A cooperative game theory approach for location-routing-inventory decisions in humanitarian relief chain incorporating stochastic planning

Abstract

This paper describes a new simulation based mathematical model for locating distribution centres, vehicle routing, and inventory problems under earthquake conditions. In this paper, the proposed network includes affected areas, suppliers, distribution centres, and hospitals. Additionally, the basic infrastructures of the city, which are very fragile at the time of the earthquake, are identified. Then, the demand of each relief commodity is calculated depending on the different earthquake scenarios using simulation. The estimated demand is incorporated into the mathematical model as an uncertain parameter. The proposed methodology is designed as a two-stage model so that in the first stage the location and inventory of distribution centres are addressed.

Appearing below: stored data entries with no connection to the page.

(* ===== verification/Accounts.v ===== *)
(** * Accounts: users, their profiles, their own metrics, and signing in with Dex
    ([List] of [internal/server/service/user.go], [user_profile.go], [customMetric.go],
    [internal/server/server/user.go], [profile.go], [custom_metric.go],
    [internal/server/dex/login.go]) *)

From S2P Require Import Prelude Prog Net Api Store Access Invitations Workspaces Mgmt.

(** ** The list of users *)

(** A row of the list, without the time of registration. *)
Record UserVo := {
  uv_ID : string; uv_Username : string; uv_Email : string; uv_Avatar : string; uv_Role : string; uv_Source : string;
  uv_InviterName : string }.

(** The identities that are loaded with the users. *)
Definition preload_identities (users : list User) : sprog (gresult (list UserIdentity)) :=
  match users with
  | [] => Ret (inr [])
  | _ => base_Find TIdentity [CIn "user_id" (row_id TUser <$> users)] None
  end.
Definition ListRaw (req : Mgmt.PageRequest) : sprog (gresult (list User * list UserIdentity * Z)) :=
  ut ←? users_ListRaw (Mgmt.pg_Keyword req) (Mgmt.pg_Page req) (Mgmt.pg_PageSize req);
  ids ←? preload_identities ut.1;
  Ret (inr (ut.1, ids, ut.2)).

(** The first accepted invitation of each address. *)
Definition first_invitations (l : list WorkspaceInvitation) : gmap string WorkspaceInvitation :=
  foldl (λ m inv, match m !! inv_Email inv with Some _ => m | None => <[inv_Email inv := inv]> m end) ∅ l.
(** The inviters, each once. *)
Definition inviter_ids (l : list WorkspaceInvitation) : list string :=
  foldl (λ ids inv, if bool_decide (inv_InviterID inv = "") || bool_decide (inv_InviterID inv ∈ ids) then ids
                    else ids ++ [inv_InviterID inv]) [] l.
Fixpoint inviter_names (ids : list string) (names : gmap string string) : sprog (gmap string string) :=
  match ids with
  | [] => Ret names
  | id :: ids =>
      u ← users_GetByID id;
      inviter_names ids match u with inr u => <[id := u_Username u]> names | inl _ => names end
  end.

Definition user_vo (identities : list UserIdentity) (invs : gmap string WorkspaceInvitation) (names : gmap string string)
    (u : User) : UserVo :=
  let source := match filter (λ i, id_UserID i = row_id TUser u) identities with i :: _ => id_Provider i | [] => "local" end in
  let inv := invs !! u_Email u in
  {| uv_ID := row_id TUser u; uv_Username := u_Username u; uv_Email := u_Email u; uv_Avatar := u_Avatar u;
     uv_Role := u_SystemRole u; uv_Source := match inv with Some _ => "invitation" | None => source end;
     uv_InviterName := match inv with Some i => default "" (names !! inv_InviterID i) | None => "" end |}.

Definition user_List `{MapRange} (req : Mgmt.PageRequest) : sprog (gresult (Mgmt.PageResult UserVo)) :=
  uit ←? ListRaw req;
  let '(users, identities, total) := uit in
  let emails := filter (λ e, e <> "") (u_Email <$> users) in
  found ← invitations_FindAcceptedByEmails emails;
  let invs := first_invitations match found with inr l => l | inl _ => [] end in
  names ← inviter_names (inviter_ids (go_range invs).*2) ∅;
  Ret (inr {| Mgmt.res_Total := total; Mgmt.res_Page := Mgmt.pg_Page req; Mgmt.res_PageSize := Mgmt.pg_PageSize req;
              Mgmt.res_List := user_vo identities invs names <$> users |}).

Definition listUser `{MapRange} (req : option Mgmt.PageRequest) (rq : HttpRequest) (c : Ctx)
    : sprog (Reply + Mgmt.PageResult UserVo) :=
  match req with
  | None => Ret (inl BadRequest)
  | Some req => r ← user_List req; Ret match r with inl err => inl (RError (error_text err)) | inr page => inr page end
  end.

(** ** Profiles *)

Record UserSettingsResponse := {
  us_Name : string; us_Email : string; us_AvatarURL : string; us_Title : string; us_Company : string; us_Bio : string;
  us_Timezone : string; us_Language : string; us_EmailNotify : bool }.
Record UpdateSettingsRequest := {
  ur_Name : string; ur_Email : string; ur_AvatarURL : string; ur_Address : string; ur_Gender : Z; ur_Title : string;
  ur_Company : string; ur_Bio : string; ur_Timezone : string; ur_Language : string; ur_EmailNotify : bool }.

Definition no_profile : UserProfile := {|
  up_UserID := ""; up_Title := ""; up_Company := ""; up_Bio := ""; up_Timezone := ""; up_Language := ""; up_EmailNotify := false |}.
Definition settings_of (u : User) (p : UserProfile) : UserSettingsResponse := {|
  us_Name := u_Username u; us_Email := u_Email u; us_AvatarURL := u_Avatar u; us_Title := up_Title p;
  us_Company := up_Company p; us_Bio := up_Bio p; us_Timezone := up_Timezone p; us_Language := up_Language p;
  us_EmailNotify := up_EmailNotify p |}.
Definition GetProfile (userID : string) : sprog (gresult UserSettingsResponse) :=
  user ←? users_GetByID userID;
  profile ← profiles_Get userID;
  Ret (inr (settings_of user match profile with inr p => p | inl _ => no_profile end)).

Thereafter, in the second stage the routing decisions are taken for the distribution of relief commodities from the distribution centres and suppliers to the affected areas. Due to the NP-hardness of the second stage model, this model is solved using multi-objective stochastic fractal search. This algorithm is one of the population-based and stochastic optimization techniques and inspired by the natural phenomenon of fractal growth. It should be noted that in the second stage, a cooperative game theory of coalition type is considered, which resulted in synergies that minimize the relief golden time. The kind of cooperation is the use of potential of co-operators’ vehicle. In this stage, the possibility for the players to cooperate by sharing people and commodities transportation requests is considered. Also, to validate the model, a real case study is provided for a possible earthquake in Tehran. Finally, the comparison between the simulation results and the values obtained from the real system evaluates the performance of the implemented model. Considering normality and a 95% confidence interval, it can be concluded that the proposed model provides a precise representation of the real system's performance.